Saturday, November 17, 2007

In Happier Times the Seeds of Discord Were Sown

Hugo Chávez amuses Chilean president Bachelet to no end; but observe the exquisite smirk on the King's face. His eyes appear to be closed; it is not as easy to turn off the audio. The King's entire demeanor seems to be saying: "Why don't you just shut up!" Hours later he would say precisely that.

Notable & Ominous: "I Don't Want the King to Kneel Before Me"

"If the Spaniards don't want this incident to become a problem for them, they have to rectify their conduct. I am not going to ask the King to get on his knees before me, but to recognize in some way that he exceeded his limits, that he did something that was improper because he's not the king of Latin American presidents. Speaking for myself, I did nothing 'improper,' as Zapatero has suggested. I simply made an historical observation. Moratinos, for his part, has sent conciliatory messages while throwing oil on the fire by asserting that we precipitated this incident. I don't understand Moratinos. He claims that they don't want this situation to escalate but declares in Chile that Daniel [Ortega] and I crashed with Zapatero because we were defending our Old Left, which means that the Spanish government does not understand that there have been great changes in Latin America." Hugo Chávez, speaking on Venezuelan television, November 15, 2007

Oh, I think the Spanish government understands it a lot better now.

When Chávez attacks Moratinos, who is the very personification of the left-wing fellow traveller and has always been a cheerleader for both Castro and Chávez, there is more at play than a bruised ego. What Chávez sees is an opportunity to embark on the final phase of Venezuela's transformation into a Communist state by promoting a second "Bolivarian War of Independence" against Spain.

On the positive side, we may be witnessing the implosion of Spain's Socialist Party courtesy of their fraternal ally in the Socialist International.

Friday, November 16, 2007

Notable & Inevitable: Fidel Calls Zapatero a "Coward"

"All hell broke loose at the Ibero-American Summit. Zapatero’s cowardly and untimely remarks, his defense of Aznar, the King of Spain's abrupt interjection, and the dignified response of the President of Venezuela who, because of technical problems, was unable to hear precisely what the King had said, were an unambiguous display of the genocidal ways and methods of the empire and its accomplices exercised over the anesthetized victims of the Third World." Fidel Castro Ruz, Granma, November 15, 2007.

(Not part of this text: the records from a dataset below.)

(** On a sorted list the search finds a token starting with the target
    whenever there is one. *)
Lemma bisearch_loop_complete fuel arr target low high :
  StronglySorted le arr →
  0 ≤ low → high < Z.of_nat (length arr) → high - low + 1 ≤ Z.of_nat fuel →
  (∃ i a, low ≤ Z.of_nat i ≤ high ∧ arr !! i = Some a ∧ startswith a target = true) →
  bisearch_loop fuel arr target low high ≠ length arr.
Proof.
  intros Hs. revert low high.
  induction fuel as [|fuel IH]; intros low high Hlow Hhigh Hfuel (i & a & Hi & Ha & Hp).
  { lia. }
  simpl. destruct (Z.geb_spec high low) as [Hge|]; [|lia].
  set (ix := (low + high) / 2).
  assert (low ≤ ix ≤ high) as Hix.
  { unfold ix. split; [apply Z.div_le_lower_bound | apply Z.div_le_upper_bound]; lia. }
  destruct (arr !! Z.to_nat ix) as [b|] eqn:Hb; cycle 1.
  { apply lookup_ge_None in Hb. lia. }
  destruct (startswith b target) eqn:Hbp.
  { apply lookup_lt_Some in Hb. lia. }
  destruct (lt target b) eqn:Hlt.
  - apply IH; [lia..|]. exists i, a. split; [|done].
    destruct (decide (Z.of_nat i < ix)); [lia|].
    assert (Z.to_nat ix ≤ i)%nat as Hle by lia.
    by rewrite (prefix_not_below _ _ _ _ _ _ Hs Hle Hb Ha Hbp Hlt) in Hp.
  - apply IH; [lia..|]. exists i, a. split; [|done].
    destruct (decide (ix < Z.of_nat i)); [lia|].
    assert (i ≤ Z.to_nat ix)%nat as Hle by lia.
    by rewrite (prefix_not_above _ _ _ _ _ _ Hs Hle Hb Ha Hbp Hlt) in Hp.
Qed.

Lemma bisearch_complete arr target i a :
  StronglySorted le arr → arr !! i = Some a → startswith a target = true →
  bisearch arr target ≠ length arr.
Proof.
  intros Hs Ha Hp. pose proof (lookup_lt_Some _ _ _ Ha).
  apply bisearch_loop_complete; [done|lia..|]. exists i, a. split; [lia|done].
Qed.

Lemma bisearch_none arr target :
  (∀ a, a ∈ arr → startswith a target = false) → bisearch arr target = length arr.
Proof.
  intros H. destruct (decide (bisearch arr target = length arr)) as [|Hne]; [done|].
  apply bisearch_sound in Hne as (a & Ha & Hp).
  rewrite H in Hp; [done|]. by eapply list_elem_of_lookup_2.
Qed.

(** *** [bisect.insort_right] *)

Import Bisect.

Lemma bisect_loop_spec fuel (a : list string) x lo hi :
  StronglySorted le a →
  (lo ≤ hi ≤ length a)%nat → (hi - lo ≤ fuel)%nat →
  (∀ i y, (i < lo)%nat → a !! i = Some y → lt x y = false) →
  (∀ i y, (hi ≤ i)%nat → a !! i = Some y → lt x y = true) →
  (bisect_loop fuel a x lo hi ≤ length a)%nat ∧
  (∀ i y, (i < bisect_loop fuel a x lo hi)%nat → a !! i = Some y → lt x y = false) ∧
  (∀ i y, (bisect_loop fuel a x lo hi ≤ i)%nat → a !! i = Some y → lt x y = true).
Proof.
  intros Hs. revert lo hi.
  induction fuel as [|fuel IH]; intros lo hi Hb Hfuel Hlo Hhi; cbn [bisect_loop].
  { split; [lia|]. split; [done|]. intros i y ?. apply Hhi. lia. }
  destruct (Nat.ltb_spec lo hi) as [Hlt|Hge]; cycle 1.
  { split; [lia|]. split; [done|]. intros i y ?. apply Hhi. lia. }
  pose proof (Nat.Div0.div_lt_upper_bound (lo + hi) 2 hi) as Hup.
  pose proof (Nat.div_le_lower_bound (lo + hi) 2 lo) as Hdown.
  set (mid := ((lo + hi) / 2)%nat) in *.
  assert (lo ≤ mid < hi)%nat as Hmid by lia.
  destruct (a !! mid) as [y|] eqn:Hy; cycle 1.
  { apply lookup_ge_None in Hy. lia. }
  destruct (lt x y) eqn:Hxy.
  - apply IH; [lia..|done|]. intros i z Hi Hz.
    eapply lt_le_trans; [done|]. by eapply (sorted_lookup_le a mid i).
  - apply IH; [lia..| |done]. intros i z Hi Hz.
    assert (le z y) as Hzy by (eapply (sorted_lookup_le a i mid); [done|lia|done..]).
    apply (le_trans z y x Hzy Hxy).
Qed.

(** Likewise for [bisect_right]. *)
Lemma bisect_loop_fuel fuel fuel' (a : list string) x lo hi :
  (hi ≤ length a)%nat → (hi - lo ≤ fuel)%nat → (hi - lo ≤ fuel')%nat →
  bisect_loop fuel a x lo hi = bisect_loop fuel' a x lo hi.
Proof.
  revert fuel' lo hi.
  induction fuel as [|fuel IH]; intros [|fuel'] lo hi Hhi Hf Hf'; cbn [bisect_loop]; try done.
  - destruct (Nat.ltb_spec lo hi); [lia|done].
  - destruct (Nat.ltb_spec lo hi); [lia|done].
  - destruct (Nat.ltb_spec lo hi) as [Hlt|]; [|done].
    pose proof (Nat.Div0.div_lt_upper_bound (lo + hi) 2 hi) as Hup.
    pose proof (Nat.div_le_lower_bound (lo + hi) 2 lo) as Hdown.
    set (mid := ((lo + hi) / 2)%nat) in *.
    assert (lo ≤ mid < hi)%nat as Hmid by lia.
    destruct (a !! mid); [|done].
    destruct (lt x s); apply IH; lia.
Qed.

Lemma bisect_right_spec (a : list string) x :
  StronglySorted le a →
  Forall (λ y, le y x) (take (bisect_right a x) a) ∧
  Forall (λ y, lt x y = true) (drop (bisect_right a x) a).
Proof.
  intros Hs.
  destruct (bisect_loop_spec (S (length a)) a x 0 (length a) Hs) as (Hp & Hl & Hr).
  { lia. }
  { lia. }
  { intros i y ?. lia. }
  { intros i y ? Hy%lookup_lt_Some. lia. }
  fold (bisect_right a x) in Hp, Hl, Hr. split; apply Forall_lookup_2.
  - intros i y [Hy Hi]%lookup_take_Some. by apply (Hl i).
  - intros i y Hy. rewrite lookup_drop in Hy. apply (Hr (bisect_right a x + i)%nat); [lia|done].
Qed.

Lemma insort_right_perm (a : list string) x : insort_right a x ≡ₚ x :: a.
Proof.
  unfold insort_right, list_insert_at.
  by rewrite <-Permutation_middle, take_drop.
Qed.

Lemma elem_of_insort_right (a : list string) x y :
  y ∈ insort_right a x ↔ y = x ∨ y ∈ a.
Proof. by rewrite insort_right_perm, elem_of_cons. Qed.

Lemma insort_right_sorted (a : list string) x :
  StronglySorted le a → StronglySorted le (insort_right a x).
Proof.
  intros Hs. destruct (bisect_right_spec a x Hs) as [Hl Hr].
  unfold insort_right, list_insert_at.
  rewrite <-(take_drop (bisect_right a x) a) in Hs.
  apply StronglySorted_app in Hs as (Hlr & Hsl & Hsr).
  apply StronglySorted_app. split_and!; [|done|].
  - intros x1 x2 H1 [->|H2]%elem_of_cons; [|by apply Hlr].
    by eapply Forall_forall in Hl.
  - apply StronglySorted_cons. split; [|done].
    eapply Forall_impl; [exact Hr|]. intros z. apply lt_le.
Qed.

(** *** The representation invariant *)

Lemma token_key_prefix k v : token k v = key_prefix k ++ v.
Proof. unfold token, key_prefix. by rewrite !app_assoc_str. Qed.

Lemma token_inj k v k' v' : token k v = token k' v' → k = k' ∧ v = v'.
Proof.
  intros H. pose proof (parse_token k v) as E. rewrite H, parse_token in E.
  destruct k, k'; simpl in *. split; congruence.
Qed.
Lemma generated_docs_loop context worker transformResult
    (eachVirtualDocParams : DM → list K) (documents : list DM) s :
  forOf documents
    (generatedDocsBody truthy context worker transformResult None eachVirtualDocParams) [] s
  = firstWins truthy worker transformResult
      (documents ≫= λ docs,
         eachVirtualDocParams docs ≫= λ mappedArg,
           pluginEntries context ≫= λ entry,
             if isDisabledPlugin context entry.2 then []
             else [mkTarget entry.1 entry.2 docs.1.2 mappedArg (Some docs)]) s.
Proof.
  apply forOf_firstWins.
  - intros docs s0. unfold generatedDocsBody. cbn [shortCircuit].
    rewrite bind_run, generated_params_loop.
    by destruct (firstWins _ _ _ _ _) as [[?|?] ?].
  - done.
Qed.

Lemma real_plugin_loop context worker transformResult document (params : K)
    (entries : list Entry) s :
  forOf entries
    (realPluginBody truthy context worker transformResult None document params) [] s
  = firstWins truthy worker transformResult
      (entries ≫= λ entry,
         if isDisabledPlugin context entry.2 then []
         else [mkTarget entry.1 entry.2 document params None]) s.
Proof.
  revert s. induction entries as [|[i p] entries IH]; intros s; [done|].
  rewrite forOf_cons, bind_cons. cbn [fst snd].
  destruct (isDisabledPlugin context p) eqn:Hdis.
  - unfold realPluginBody. rewrite Hdis, ret_run. apply IH.
  - rewrite realPluginBody_attempt by done. cbn [app]. rewrite firstWins_cons.
    destruct (attempt _ _ _ _ _) as [[[?|]|?] ?]; [done| |done]. apply IH.
Qed.

(** Without a combiner the accumulation is [firstWins] on the candidates. *)
Lemma accumulateResults_firstWins context worker transformResult
    (getRealDocParams : unit → K) (eachVirtualDocParams : DM → list K)
    (sourceScript : SourceScript Snapshot) s :
  accumulateResults truthy context worker transformResult None
    getRealDocParams eachVirtualDocParams sourceScript s
  = firstWins truthy worker transformResult
      (candidates context sourceScript getRealDocParams eachVirtualDocParams) s.
Proof.
  unfold accumulateResults, candidates, enabledEntries.
  destruct (generated sourceScript) as [root|].
  - rewrite generated_docs_loop. f_equal.
    apply list_bind_ext; [|done]. intros docs.
    apply list_bind_ext; [|done]. intros mappedArg.
    apply (entries_candidates context
             (λ entry, mkTarget entry.1 entry.2 docs.1.2 mappedArg (Some docs))).
  - rewrite real_plugin_loop. f_equal.
    apply (entries_candidates context
             (λ entry, mkTarget entry.1 entry.2 _ (getRealDocParams ()) None)).
Qed.

(** What [firstWins] does: it makes the candidate calls in order up to and
    including the first accepted one, and returns that one's result. *)
Lemma firstWins_trace worker transformResult (targets : list Tg) s :
  ∃ rs s' trace,
    firstWins truthy worker transformResult targets s = (Returned rs, s')
    ∧ invoked s' = invoked s ++ trace
    ∧ trace.*1 `prefix_of` targets
    ∧ match rs with
      | [] => trace.*1 = targets
              ∧ Forall (λ call, accepted truthy transformResult call = None) trace
      | result :: more =>
          more = []
          ∧ ∃ earlier last,
              trace = earlier ++ [last]
              ∧ Forall (λ call, accepted truthy transformResult call = None) earlier
              ∧ accepted truthy transformResult last = Some result
      end.
Proof.
  revert s. induction targets as [|target targets IH]; intros s.
  - exists [], s, []. rewrite app_nil_r. by repeat split.
  - rewrite firstWins_cons.
    destruct (attempt_run worker transformResult target s)
      as (outcome & s1 & -> & Hinv & _).
    destruct (accepted truthy transformResult (target, outcome)) as [result|] eqn:Hacc.
    + exists [result], s1, [(target, outcome)]. split; [done|]. split; [done|].
      split; [by apply prefix_cons, prefix_nil|].
      split; [done|]. exists [], (target, outcome). by repeat split.
    + destruct (IH s1) as (rs & s' & trace & -> & Hinv' & Hpre & Hrs).
      exists rs, s', ((target, outcome) :: trace). split; [done|].
      split; [by rewrite Hinv', Hinv, <- app_assoc|].
      split; [by apply prefix_cons|].
      destruct rs as [|result more].
      * destruct Hrs as [Heq Hall]. split; [|by constructor].
        rewrite fmap_cons. by rewrite Heq.
      * destruct Hrs as (-> & earlier & last & -> & Hall & Hlast).
        split; [done|]. exists ((target, outcome) :: earlier), last.
        split; [done|]. split; [by constructor|done].
Qed.

(** Once [results] is non-empty and there is no combiner, each of the
    three loops of the generated path leaves everything as it is. *)
Lemma generated_loops_skip context worker transformResult
    (eachVirtualDocParams : DM → list K) result more s :
  (∀ entries docs (mappedArg : K),
     forOf entries
       (generatedPluginBody truthy context worker transformResult None docs mappedArg)
       (result :: more) s
     = (Returned (result :: more), s))
  ∧ (∀ (args : list K) docs,
       forOf args (generatedParamsBody truthy context worker transformResult None docs)
         (result :: more) s
       = (Returned (result :: more), s))
  ∧ (∀ documents,
       forOf documents
         (generatedDocsBody truthy context worker transformResult None eachVirtualDocParams)
         (result :: more) s
       = (Returned (result :: more), s)).
Proof.
  repeat split; intros; apply forOf_skip; try done.
  intros [i p] s0. unfold generatedPluginBody. by destruct (isDisabledPlugin context p).
Qed.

Zapatero has now been labelled a coward by Castro, who is, undoubtedly, the greatest coward in Cuban history and should know whereof he speaks in this area, at least. Whatever the benefits that might accrue to the Cuban regime from maintaining cordial relations with a spineless Spanish ally adept at softening the hard stances of other European nations is nothing compared to the material assistance which it receives on a daily basis from Castro's chief idolator and heir presumptive. Zapatero is expendable; Chávez is indispensable. A sucker like that is not born every minute. If panegyrics are the currency in which Communist Cuba repays its debts to Venezuela, then Castro's wagging tongue is a printing press that will never stop spewing the specie of the realm.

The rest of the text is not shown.